The Brunelleschi Dome, an architectural marvel crowning the Cathedral of Santa Maria del Fiore, is arguably one of the most fascinating landmarks in Florence. Comparing the exhibition of works of contemporary art with this landmark building is, of course, somewhat presumptuous, but the exposition of the British sculptor Anthony Gormley, however, poses a serious challenge to him.

More than a hundred works of the sculptor from the series Critical Mass and Blockworks, which are now united under the name "Man", are located in different places inside the Fort Belvedere (Forte di Belvedere) and at its foot. They fully emphasize the amazing perspectives that open from a fortress located on a hill with a panorama of the city.

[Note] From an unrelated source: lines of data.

(** C1, at the input where it fails: asked for at most 0 columns, the
    analysis of a table with one usable numeric column returns one record,
    because the cap is only looked at after a record has been appended. *)
Theorem analyze_numeric_columns_cap_zero_returns_one (beginner : bool) :
  exists records,
    outcome (analyze_numeric_columns fixed Samples.one_measure 0 beginner)
    = Ok records
    /\ length records = 1%nat
    /\ ~ Z.of_nat (length records) <= 0.
Proof.
  eexists. split; [|split].
  - rewrite (analyze_numeric_columns_outcome fixed 0 beginner
               one_measure_wf).
    reflexivity.
  - reflexivity.
  - simpl. lia.
Qed.

(** C4: a numeric column that is empty once its nulls are dropped, or
    whose lower-cased label contains "id" or "uuid", or whose number of
    distinct non-null values divided by the number of rows is above 0.95,
    has no record in the result of [analyze_numeric_columns]; and every
    record of the result is the record of a numeric column of the table
    that passes the three checks. *)
Theorem analyze_numeric_columns_identifier_exclusion (df : DataFrame)
    (max_columns : Z) (beginner : bool) :
  well_formed df ->
  exists records,
    outcome (analyze_numeric_columns fixed df max_columns beginner)
    = Ok records
    /\ (forall c, In c (columns df) -> is_number c = true ->
        excluded df c -> ~ In (label c) (map ns_column records))
    /\ (forall r, In r records ->
        exists c, In c (columns df) /\ is_number c = true
                  /\ r = stats_of fixed beginner c
                  /\ ~ excluded df c).
Proof.
  intros WF. eexists. split; [|split].
  - apply analyze_numeric_columns_outcome. exact WF.
  - intros c Hin Hnum Hex Hl. rewrite map_map in Hl. simpl in Hl.
    apply in_map_iff in Hl as (c' & E & Hc').
    apply until_cap_incl in Hc'. apply filter_In in Hc' as [Hc' Hel].
    apply filter_In in Hc' as [Hin' _].
    assert (c' = c) as -> by (eapply label_inj; eauto using wf_labels).
    apply eligible_spec in Hel. contradiction.
  - intros r Hr. apply in_map_iff in Hr as (c & E & Hc).
    apply until_cap_incl in Hc. apply filter_In in Hc as [Hc Hel].
    apply filter_In in Hc as [Hin Hnum].
    exists c. repeat split; auto. apply eligible_spec. exact Hel.
Qed.

(** C8: every record returned by [analyze_numeric_columns] has an
    outlier count of 0, whatever the table, the maximum and the
    verbosity flag. *)
Theorem analyze_numeric_columns_outlier_count_zero (df : DataFrame)
    (max_columns : Z) (beginner : bool) :
  well_formed df ->
  exists records,
    outcome (analyze_numeric_columns fixed df max_columns beginner)
    = Ok records
    /\ Forall (fun r => ns_outlier_count r = 0) records.
Proof.
  intros WF. eexists. split.
  - apply analyze_numeric_columns_outcome. exact WF.
  - apply Forall_forall. intros r Hr.
    apply in_map_iff in Hr as (c & <- & _). reflexivity.
Qed.

End NumericInsightClaims.

Example insight_for_units :
  outcome (generate_numeric_insight Samples.fixed "units"
             (Numeric [Some 1; Some 1; Some 2; Some 3]%Q) true)
  = Ok "This column shows units. Most values are around 1.8. Values usually fall between 1.0 and 3.0.".
Proof. reflexivity. Qed.

Example sales_numeric_columns :
  map ns_column
      (map (stats_of Samples.fixed true)
           (until_cap 3 0 (filter (eligible Samples.sales)
                                  (filter is_number (columns Samples.sales)))))
  = ["amount"; "units"].
Proof. reflexivity. Qed.

Lemma analyze_numeric_columns_identifier_exclusion_sales :
  well_formed Samples.sales
  /\ exists records,
       outcome (analyze_numeric_columns Samples.fixed Samples.sales 3 true)
       = Ok records
       /\ (forall c, In c (columns Samples.sales) -> is_number c = true ->
           excluded Samples.sales c -> ~ In (label c) (map ns_column records))
       /\ (forall r, In r records ->
           exists c, In c (columns Samples.sales) /\ is_number c = true
                     /\ r = stats_of Samples.fixed true c
                     /\ ~ excluded Samples.sales c).
Proof.
  split.
  - apply well_formedb_sound. reflexivity.
  - apply (@analyze_numeric_columns_identifier_exclusion
             Samples.fixed Samples.sales 3 true).
    apply well_formedb_sound. reflexivity.
Defined.

Lemma analyze_numeric_columns_outlier_count_zero_sales :
  well_formed Samples.sales
  /\ exists records,
       outcome (analyze_numeric_columns Samples.fixed Samples.sales 3 false)
       = Ok records
       /\ Forall (fun r => ns_outlier_count r = 0) records.
Proof.
  split.
  - apply well_formedb_sound. reflexivity.
  - apply (@analyze_numeric_columns_outlier_count_zero
             Samples.fixed Samples.sales 3 false).
    apply well_formedb_sound. reflexivity.
Defined.

(* ------------------------------------------------------------------ *)
(** ** Tables without rows *)

Lemma no_rows_no_nulls (df : DataFrame) (c : column) :
  well_formed df -> index_len df = 0%nat -> In c (columns df) ->
  has_nulls c = false.
Proof.
  intros WF Hz Hin. unfold has_nulls.
  pose proof (null_count_bounds c) as B.
  rewrite (wf_size c WF Hin), Hz in B.
  destruct (Z.eqb_spec (null_count c) 0); [reflexivity|simpl in B; lia].
Qed.

Lemma no_rows_empty (df : DataFrame) (c : column) :
  well_formed df -> index_len df = 0%nat -> In c (columns df) ->
  empty (dropna (data c)) = true.
Proof.
  intros WF Hz Hin. unfold empty. apply Nat.eqb_eq.
  pose proof (size_dropna (data c)) as Hs.
  rewrite (wf_size c WF Hin), Hz in Hs. lia.
Qed.

Section NoRows.

Variable fixed : nat -> pyfloat -> string.

Lemma numeric_loop_no_rows (df : DataFrame) (max_columns : Z)
    (beginner : bool) (cs : list column) (results : list numeric_stats) :
  well_formed df -> index_len df = 0%nat -> incl cs (columns df) ->
  numeric_loop fixed df max_columns beginner (map label cs) results
  = ([], Ok results).
Proof.
  intros WF Hz. induction cs as [|c cs IH]; intros Hcs; simpl.
  - reflexivity.
  - assert (In c (columns df)) as Hin by (apply Hcs; left; reflexivity).
    rewrite (getitem_in _ _ (wf_labels WF) Hin), bind_ret.
    rewrite (no_rows_empty c WF Hz Hin), bind_ret.
    apply IH. intros c' Hc'. apply Hcs. right. exact Hc'.
Qed.

(** C10: on a table with no rows, [check_missing_data] and
    [analyze_numeric_columns] both return the empty sequence and neither
    evaluates a division by the row count: the log of divisions of each
    run is empty and no exception is raised. *)
Theorem no_rows_no_division (df : DataFrame) (max_columns : Z)
    (beginner : bool) :
  well_formed df -> len df = 0 ->
  check_missing_data df = ([], Ok [])
  /\ analyze_numeric_columns fixed df max_columns beginner = ([], Ok []).
Proof.
  intros WF Hz. assert (index_len df = 0%nat) as Hz' by (unfold len in Hz; lia).
  split.
  - rewrite (check_missing_data_run WF).
    assert (filter has_nulls (columns df) = []) as ->; [|reflexivity].
    apply filter_none. intros c Hc. apply (no_rows_no_nulls c WF Hz' Hc).
  - apply numeric_loop_no_rows; auto.
    simpl. intros c Hc. apply filter_In in Hc. tauto.
Qed.
(** Without a teardown hook, the teardown releases the sandbox the
    transport holds exactly once, and empties the transport. *)
Lemma teardown_releases (now now_snapshot : Z) (success : bool)
    (error : option thrown) (w : World) (sb : Sandbox) :
  sandbox (transport (this w)) = Some sb ->
  onTeardown (hooks (this w)) = None ->
  let w' := (handleTeardownAndLifecycle now now_snapshot success error w).2 in
  sandbox (transport (this w')) = None
  /\ isConnected (transport (this w')) = false
  /\ released (sandboxId sb) (trace w')
     = released (sandboxId sb) (trace w) + 1.
Proof.
  intros Hsb Hhook.
  pose proof (handleSnapshot_returns now_snapshot success w) as Hret.
  pose proof (handleSnapshot_release now_snapshot success w sb Hsb)
    as (_ & Hrel).
  destruct (handleSnapshot now_snapshot success w) as [r w1] eqn:Hsnap.
  simpl in Hret, Hrel. subst r.
  unfold handleTeardownAndLifecycle. rewrite bind_get.
  erewrite catch_ok.
  2:{ erewrite bind_ok;
        [|unfold teardown_hook_step; rewrite Hhook; reflexivity].
      erewrite bind_ok; [|exact Hsnap].
      erewrite bind_ok; [|reflexivity].
      unfold on_transport. rewrite close_releases. reflexivity. }
  simpl. split; [reflexivity|]. split; [reflexivity|].
  rewrite !released_app.
  destruct Hrel as [[Hs Hr]|[Hs Hr]]; rewrite Hs, Hr;
    unfold released at 2 3; simpl; rewrite ?String.eqb_refl; simpl; lia.
Qed.

Section RunReleases.

Variable JSON_stringify : json -> string.
Variable String_of : json -> string.
Variable extractText : gmap string json -> result thrown string.
Variable parseToolRequestsFromText : string -> list ToolRequest.

Lemma leaves_turn_loop (io : RunIO) (maxTurns : Z) (tools : list ToolDefinition)
    (fuel : nat) :
  forall (turn : Z) (history : list (string * string)) (currentPrompt : string),
    leaves_sandbox
      (turn_loop JSON_stringify extractText parseToolRequestsFromText
         io maxTurns tools fuel turn history currentPrompt).
Proof.
  induction fuel as [|fuel IH]; intros turn history currentPrompt.
  - apply leaves_ret.
  - simpl. apply leaves_bind; [apply leaves_get|]. intros q.
    destruct ((turn <? maxTurns)%Z && negb (isInterrupted q));
      [|apply leaves_ret].
    apply leaves_bind; [apply leaves_emit; reflexivity|]. intros _.
    apply leaves_bind; [apply leaves_consume|]. intros _.
    apply leaves_bind.
    { destruct (stream_end _);
        first [apply leaves_ret | apply leaves_throw
              | apply leaves_modify; intros ?; auto]. }
    intros _. apply leaves_bind; [apply leaves_get|]. intros q'.
    destruct (isInterrupted q'); [apply leaves_ret|].
    apply leaves_bind; [apply leaves_await|]. intros assistantText.
    destruct ((length (parseToolRequestsFromText assistantText) =? 0)
              || (length tools =? 0)); [apply leaves_ret|].
    apply leaves_bind.
    { destruct (interrupted_in_tools _);
        first [apply leaves_ret | apply leaves_modify; intros ?; auto]. }
    intros _. apply IH.
Qed.

(** After its [connect], the [try] block of [run] keeps the transport and
    the hooks as they are, and releases nothing. *)
Lemma run_body_holds (io : RunIO) (w : World) (sb : Sandbox) :
  has_credentials (connect_io io) = true ->
  create_outcome (connect_io io) = Ok sb ->
  sandbox (transport (this
    (run_body JSON_stringify extractText parseToolRequestsFromText io w).2))
  = Some sb
  /\ hooks (this
       (run_body JSON_stringify extractText parseToolRequestsFromText io w).2)
     = hooks (this w)
  /\ forall id,
       released id (trace
         (run_body JSON_stringify extractText parseToolRequestsFromText
            io w).2)
       = released id (trace w).
Proof.
  intros Hc Hs. unfold run_body. cbv zeta.
  match goal with
  | |- context [bind (on_transport ?f) ?k w] => set (rest := k)
  end.
  assert (Hk : forall x, leaves_sandbox (rest x)).
  { intros x. unfold rest. apply leaves_bind.
    { unfold getSandboxContext. apply leaves_bind; [apply leaves_get|].
      intros q. destruct (sandbox (transport q));
        [apply leaves_ret|apply leaves_throw]. }
    intros _. apply leaves_bind; [apply leaves_await|]. intros _.
    apply leaves_bind; [apply leaves_get|]. intros q.
    apply leaves_bind; [apply leaves_emit; reflexivity|]. intros _.
    apply leaves_bind; [apply leaves_modify; intros ?; auto|]. intros _.
    apply leaves_bind; [apply leaves_turn_loop|]. intros turned.
    apply leaves_bind; [apply leaves_get|]. intros q'.
    apply leaves_bind; [apply leaves_emit; reflexivity|]. intros _.
    apply leaves_bind; [apply leaves_modify; intros ?; auto|]. intros _.
    apply leaves_ret. }
  pose proof (connect_holds (connect_io io) (option_snapshotId io)
                (transport (this w)) sb Hc Hs) as Hheld.
  unfold bind, on_transport.
  destruct (SandboxTransport_connect (connect_io io) (option_snapshotId io)
              (transport (this w))) as [r t1].
  simpl in Hheld. destruct r as [[]|e].
  - destruct (Hk tt (mkWorld (set_transport t1 (this w)) (trace w ++ [])))
      as (H1 & H2 & H3).
    rewrite H1, H2. simpl. split; [exact Hheld|].
    split; [reflexivity|]. intros id. rewrite H3. simpl.
    rewrite app_nil_r. reflexivity.
  - simpl. split; [exact Hheld|]. split; [reflexivity|].
    intros id. rewrite app_nil_r. reflexivity.
Qed.

(** X27.  A run without a teardown hook whose [connect] creates a sandbox
    releases that sandbox exactly once, by a snapshot or by [stop], and
    ends with a transport that is empty and not connected: whether the
    installation, the setup, a session or the reading of the assistant
    text fails or not, and whatever the snapshot policy is. *)
Theorem run_releases_sandbox_once (io : RunIO) (w : World) (sb : Sandbox) :
  onTeardown (hooks (this w)) = None ->
  has_credentials (connect_io io) = true ->
  create_outcome (connect_io io) = Ok sb ->
  let w' :=
    (QueryImpl_run JSON_stringify String_of extractText
       parseToolRequestsFromText io w).2 in
  sandbox (transport (this w')) = None
  /\ isConnected (transport (this w')) = false
  /\ released (sandboxId sb) (trace w')
     = released (sandboxId sb) (trace w) + 1.
Proof.
  intros Hhook Hc Hs. unfold QueryImpl_run.
  pose proof (run_body_holds io
                (mkWorld (set_queryStartTime (clock_start io) (this w))
                   (trace w)) sb Hc Hs) as (Hheld & Hhooks & Hrel).
  destruct (run_body JSON_stringify extractText parseToolRequestsFromText io
              (mkWorld (set_queryStartTime (clock_start io) (this w))
                 (trace w))) as [[n|error] w1]; simpl in Hheld, Hhooks, Hrel.
  - pose proof (teardown_releases (clock_teardown io) (clock_snapshot io)
                  true None w1 sb Hheld) as Ht.
    rewrite Hhooks in Ht. specialize (Ht Hhook).
    destruct (handleTeardownAndLifecycle (clock_teardown io)
                (clock_snapshot io) true None w1) as [[[]|e] w2];
      simpl in *; rewrite <- Hrel; exact Ht.
  - pose proof (teardown_releases (clock_teardown io) (clock_snapshot io)
                  false (Some (as_Error String_of error)) w1 sb Hheld) as Ht.
    rewrite Hhooks in Ht. specialize (Ht Hhook).
    destruct (handleTeardownAndLifecycle (clock_teardown io)
                (clock_snapshot io) false (Some (as_Error String_of error)) w1)
      as [[[]|e] w2];
      simpl in *; rewrite <- Hrel; exact Ht.
Qed.
Lemma device_returns_minus_one_after_reporting_witness :
  -1 = -1 /\
  (exists (before : World) (format : string) (args : list Arg),
     trace (snd (device (scripted all_good) 4 2 device_argv w0))
       = trace before ++ [Ev (Fprintf Stderr format args)]) /\
  existsb is_fclose_call
    (log_since w0 (snd (device (scripted all_good) 4 2 device_argv w0)))
    = false.
Proof.
  apply (device_returns_minus_one_after_reporting
           (scripted all_good) 4 2 device_argv w0
           (snd (device (scripted all_good) 4 2 device_argv w0)) (-1)).
  reflexivity.
Defined.

(** ** play *)

(** X14. With no target, or with more than a target and an offset
    ([argc < 2] or [argc > 3]), [play] prints its four usage lines on
    the error stream and returns -1 without opening anything. *)
Theorem play_usage_error
    (env : Env) (argc : Z) (argv : list string) (w : World) :
  argc < 2 \/ 3 < argc ->
  exists w' : World,
    play env argc argv w = (Some (-1), w') /\
    trace w'
      = trace w
          ++ [Ev (Fprintf Stderr "Usage: %s <device>|<recording>\n"
                    [AStr (arg argv 0)]);
              Ev (Fprintf Stderr "\n" []);
              Ev (Fprintf Stderr
                    "If the argument is an input event node,\nevent data is read from standard input.\n" []);
              Ev (Fprintf Stderr
                    "If the argument is an evemu recording,\nthe device is created and the event data isread from the same device.\n" [])].
Proof.
  intros Hargc. unfold play, fprintf.
  replace ((argc <? 2) || (argc >? 3)) with true.
  2:{ symmetry. apply orb_true_iff. rewrite Z.gtb_ltb.
      destruct Hargc; [left | right]; apply Z.ltb_lt; assumption. }
  run. unfold ret. eexists. split; [reflexivity|]. logs. reflexivity.
Qed.
Lemma strip_sign_split (s : string) :
  ∃ sign, s = sign +:+ snd (strip_sign s)
          ∧ (sign = "" ∨ sign = "+" ∨ sign = "-").
Proof.
  destruct s as [| c s]; [exists ""; eauto |].
  destruct (Ascii.eqb_spec c "-") as [-> | Hm]; [exists "-"; eauto |].
  destruct (Ascii.eqb_spec c "+") as [-> | Hp]; [exists "+"; eauto |].
  exists "". split; [| eauto].
  destruct c as [[] [] [] [] [] [] [] []]; done.
Qed.

Lemma digit_value_10_decimal (c : ascii) (d : Z) :
  digit_value 10 c = Some d → is_decimal_digit c = true.
Proof. destruct c as [[] [] [] [] [] [] [] []]; by vm_compute. Qed.

Lemma digits_then_decimal_head (s : string) :
  let '(radix, s') := strip_hex_prefix s in
  digits_prefix radix s' ≠ [] →
  ∃ d rest, s = String d rest ∧ is_decimal_digit d = true.
Proof.
  destruct s as [| c s]; [cbn; intros H; by destruct H |].
  assert (digits_prefix 10 (String c s) ≠ [] →
          ∃ d rest, String c s = String d rest ∧ is_decimal_digit d = true) as Hdec.
  { cbn [digits_prefix]. destruct (digit_value 10 c) as [d |] eqn:Hd; [| done].
    intros _. exists c, s. split; [done |]. by eapply digit_value_10_decimal. }
  destruct (Ascii.eqb_spec c "0") as [-> | Hc0].
  - destruct s as [| x s]; [exact Hdec |].
    assert (∃ d rest, String "0" (String x s) = String d rest
                      ∧ is_decimal_digit d = true) as Hzero by (by eexists _, _).
    unfold strip_hex_prefix.
    destruct (Ascii.eqb_spec x "x") as [-> | ?]; [done |].
    destruct (Ascii.eqb_spec x "X") as [-> | ?]; [done |].
    destruct x as [[] [] [] [] [] [] [] []]; done.
  - assert (strip_hex_prefix (String c s) = (10, String c s)) as ->; [| exact Hdec].
    destruct c as [[] [] [] [] [] [] [] []]; done.
Qed.
(** Error reports in a stretch of the trace. *)
Definition is_raise (e : event) : bool :=
  match e with
  | EvRaise _ _ _ _ => true
  | _ => false
  end.

Definition reports (evs : list event) : list event :=
  filter (λ e, is_raise e = true) evs.

(** The (domain, type, protocol) of the [socket] calls in a stretch of the
    trace. *)
Definition socket_calls (evs : list event) : list (Z * Z * Z) :=
  omap (λ e, match e with
             | EvSocket d t p _ => Some (d, t, p)
             | _ => None
             end) evs.

(** The mutexes destroyed in a stretch of the trace. *)
Definition mutex_destroys (evs : list event) : list positive :=
  omap (λ e, match e with
             | EvDestroyMutex l => Some l
             | _ => None
             end) evs.

(** ** The exit paths of [sys_socket_open_socket] *)

Inductive exit_path : Type :=
  | ExitSocketFailed
  | ExitResolveFailed
  | ExitConnectFailed
  | ExitConnected.

Global Instance exit_path_eq_dec : EqDecision exit_path.
Proof. solve_decision. Defined.

Section ExitPaths.
Context {P : platform}.
Variables (dest service : string) (domain type protocol : Z).

(** [hints] as [getaddrinfo] receives it. *)
Definition resolver_hints : addrinfo :=
  set_ai_protocol protocol
    (set_ai_socktype type (set_ai_family domain hints_init)).

(** [open_socket_exit s k r evs s']: from platform state [s] the
    function leaves by path [k], returning [r], having performed [evs],
    with the platform in state [s']. *)
Inductive open_socket_exit (s : os_state P)
    : exit_path → Z → list event → os_state P → Prop :=
  | exit_socket_failed s1 :
      os_socket P domain type protocol s = (-1, s1) →
      open_socket_exit s ExitSocketFailed (-1)
        [ EvSocket domain type protocol (-1);
          EvRaise SOCKET_FAILURE L10N_SOCKET_FAILED_ERROR_MESSAGE
                  (os_errno P s1) L10N_ERRNO_ERROR_CODE_TYPE ]
        s1
  | exit_resolve_failed h s1 rc a s2 :
      os_socket P domain type protocol s = (h, s1) →
      h ≠ -1 →
      os_getaddrinfo P dest service resolver_hints s1 = (rc, a, s2) →
      rc ≠ 0 →
      open_socket_exit s ExitResolveFailed (-1)
        [ EvSocket domain type protocol h;
          EvGetaddrinfo dest service resolver_hints rc a;
          EvRaise ADDRESS_FAILURE L10N_GETADDRINFO_FAILURE_ERROR_MESSAGE
                  rc L10N_GETADDRINFO_RETURN_ERROR_CODE_TYPE;
          EvClose h ]
        (os_close P h s2)
  | exit_connect_failed h s1 a s2 s3 :
      os_socket P domain type protocol s = (h, s1) →
      h ≠ -1 →
      os_getaddrinfo P dest service resolver_hints s1 = (0, a, s2) →
      os_connect P h (ai_addr (os_addrinfo_at P a s2))
                 (ai_addrlen (os_addrinfo_at P a s2)) s2 = (-1, s3) →
      open_socket_exit s ExitConnectFailed (-1)
        [ EvSocket domain type protocol h;
          EvGetaddrinfo dest service resolver_hints 0 a;
          EvConnect h (ai_addr (os_addrinfo_at P a s2))
                    (ai_addrlen (os_addrinfo_at P a s2)) (-1);
          EvRaise SOCKET_CONNECT_FAILURE
                  L10N_CONNECT_SYS_SOCKET_FAILED_ERROR_MESSAGE
                  (os_errno P s3) L10N_ERRNO_ERROR_CODE_TYPE;
          EvFreeaddrinfo a;
          EvClose h ]
        (os_close P h (os_freeaddrinfo P a s3))
  | exit_connected h s1 a s2 c s3 :
      os_socket P domain type protocol s = (h, s1) →
      h ≠ -1 →
      os_getaddrinfo P dest service resolver_hints s1 = (0, a, s2) →
      os_connect P h (ai_addr (os_addrinfo_at P a s2))
                 (ai_addrlen (os_addrinfo_at P a s2)) s2 = (c, s3) →
      c ≠ -1 →
      open_socket_exit s ExitConnected h
        [ EvSocket domain type protocol h;
          EvGetaddrinfo dest service resolver_hints 0 a;
          EvConnect h (ai_addr (os_addrinfo_at P a s2))
                    (ai_addrlen (os_addrinfo_at P a s2)) c;
          EvFreeaddrinfo a ]
        (os_freeaddrinfo P a s3).

End ExitPaths.


(** ** Worlds inside a critical section *)

(** The world once the lock of the target at [l] is taken. *)
Definition locked {P : platform} (w : world P) (l : positive) : world P :=
  mk_world (os w) (mem w) (trace w ++ [EvLock l]).

(** The world once, under the lock, descriptor [fd] has been closed. *)
Definition reclosed {P : platform} (w : world P) (l : positive) (fd : Z)
    : world P :=
  mk_world (os_close P fd (os w)) (mem w)
           (trace w ++ [EvLock l; EvClose fd]).

(** ** Operations on a constructed target, as data *)

Inductive operation : Type :=
  | OpOpen (v : variant)
  | OpReopen (v : variant)
  | OpSend (msg : list Byte.byte) (msg_length : Z)
  | OpIsOpen.

(** Run an operation on a target and keep the world it leaves. *)
Definition perform {P : platform} (op : operation) (target : ptr)
    (w : world P) : option (world P) :=
  match op with
  | OpOpen v => snd <$> sys_socket_open v target w
  | OpReopen v => snd <$> sys_socket_reopen v target w
  | OpSend msg msg_length =>
      snd <$> sys_socket_sendto_target target msg msg_length w
  | OpIsOpen => snd <$> sys_socket_network_target_is_open target w
  end.

(** ** Error reports and the critical section *)

(** Scan a stretch of the trace, tracking whether the lock of the target
    at [l] is held: true when no error report occurs while it is. *)
Fixpoint raises_outside_lock (l : positive) (held : bool)
    (evs : list event) : bool :=
  match evs with
  | [] => true
  | EvLock l' :: rest =>
      raises_outside_lock l (if decide (l' = l) then true else held) rest
  | EvUnlock l' :: rest =>
      raises_outside_lock l (if decide (l' = l) then false else held) rest
  | EvRaise _ _ _ _ :: rest => negb held && raises_outside_lock l held rest
  | _ :: rest => raises_outside_lock l held rest
  end.

(** ** A scripted platform, for concrete runs *)

(** The platform answers each call with the next integer of a script and
    sets [errno] when the answer is -1. *)
Record script_state : Type := mk_script {
  answers : list Z;
  last_errno : Z
}.

Definition answer (e : Z) (s : script_state) : Z * script_state :=
  match answers s with
  | [] => (0, s)
  | r :: rest => (r, mk_script rest (if r =? -1 then e else last_errno s))
  end.

Definition EMFILE : Z := 24.
Definition EBADF : Z := 9.
Definition ECONNREFUSED : Z := 111.

Definition scripted : platform :=
  {| os_state := script_state;
     AF_INET := 2;
     AF_INET6 := 10;
     SOCK_STREAM := 1;
     SOCK_DGRAM := 2;
     os_errno := last_errno;
     os_socket := λ _ _ _, answer EMFILE;
     os_getaddrinfo := λ _ _ _ s,
       match answers s with
       | [] => (0, 4096, s)
       | r :: rest => (r, 4096, mk_script rest (last_errno s))
       end;
     os_addrinfo_at := λ _ _,
       {| ai_flags := 0; ai_family := 2; ai_socktype := 1; ai_protocol := 6;
          ai_addrlen := 16; ai_addr := 8192; ai_canonname := 0;
          ai_next := 0 |};
     os_connect := λ _ _ _, answer ECONNREFUSED;
     os_freeaddrinfo := λ _ s, s;
     os_close := λ _ s, s;
     os_send := λ _ _ _ _, answer EBADF |}.

Definition endpoint (tr : transport_protocol) (fam : network_protocol)
    (h : Z) : network_target :=
  {| destination := "localhost"; port := "514"; transport := tr;
     family := fam; handle := h |}.

Definition collector (h : Z) : network_target := endpoint TCP IPv4 h.

(** One target, [t], at address 1; the platform will give the answers
    [script]; nothing has happened yet. *)
Definition start_of (t : network_target) (script : list Z) : world scripted :=
  @mk_world scripted (mk_script script 0) {[ 1%positive := t ]} [].

Definition start (h : Z) (script : list Z) : world scripted :=
  start_of (collector h) script.

(** The events a run adds to the trace. *)
Definition emitted {P : platform} (w w' : world P) : list event :=
  drop (length (trace w)) (trace w').


(** What a run returned, the target it left at address 1, and its
    events. *)
Definition observe {A : Type} (run : option (A * world scripted))
    : option (A * option network_target * list event) :=
  (λ '(a, w'), (a, mem w' !! 1%positive, trace w')) <$> run.

(** The claim that a reopen repeats the pair of the open that established
    the handle, at given inputs: [v0] opened the target at [l] from [w],
    then [v] reopens it. *)
Definition reopen_repeats_pair_of_open {P : platform} (v0 v : variant)
    (l : positive) (w : world P) : Prop :=
  ∀ w1 q w2,
    sys_socket_open v0 (Ptr l) w = Some (Ptr l, w1) →
    sys_socket_reopen v (Ptr l) w1 = Some (q, w2) →
    socket_calls (emitted w1 w2)
      = [(variant_domain P v0, variant_type P v0, 0)].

"Man", by the way, is not the only exhibition of contemporary art with a view of the Florence Cathedral, which takes place this summer. In the gardens of Bardini, which are a couple of minutes walk from the exposition of Gormley, a retrospective of Lynn Chadwick continues until August 30. But, as artnet News writes, if Fort Belvedere, which occupies the top of a hill, has enough space to take a step back and appreciate the sculptures, the gardens are divided on a steep slope, and the close space does not allow Chadwick to "breathe."
  • Lynn Chadwick, Alabama's Moon (1957). Gardens Bardini. Photo:
  • Anthony Gormley, "The Man." Fort Belvedere in Florence. Photo: Sarah Cascone
Both the Gormley series, displayed on display in Florence, are based on human forms, but lacking individual features and completely impersonal. The figures from "Critical Mass" are more naturalistic, the artist made templates for them from himself. Sculptures from Blockworks interpret the human body through the architecture, with the result that the works have a pixelated look, as if they had left the computer game Minecraft.
  • Sculptures from the Critical Mass series have more rounded shapes. Photo: Sarah Cascone
  • Sculptures from the Blockworks series resemble Minecraft characters. Photo: Sarah Cascone
Fort Belvedere was built between 1590 and 1595 by the Medici family. Nowadays, he gained fame as the wedding spot of Kim Kardashian and Kanye West.

The fortress is a somewhat ambiguous place for the exposition of Gormley, who installed statues on the roofs of skyscrapers, looking ... let's say, suicidal (the sculpture “Horizon of Events” in Sao Paulo, Brazil; photo via The Guardian).
The fact is that in 2008 the fort was closed after a woman died, falling from the wall during the celebration of her birthday. After five years of renovation, it re-opened as an exhibition venue.

Anthony Gormley, "The Man." Fort Belvedere, Florence. Photo: Sarah Cascone "Instead of trying to build work into the scope of the proposed space, I chose to show the work of life size, mass and shape, which will allow" to speak "to this remarkable structure," Gormley said in a press release for the exhibition.The result is obvious: in our time, the Renaissance has never and never felt so relevant.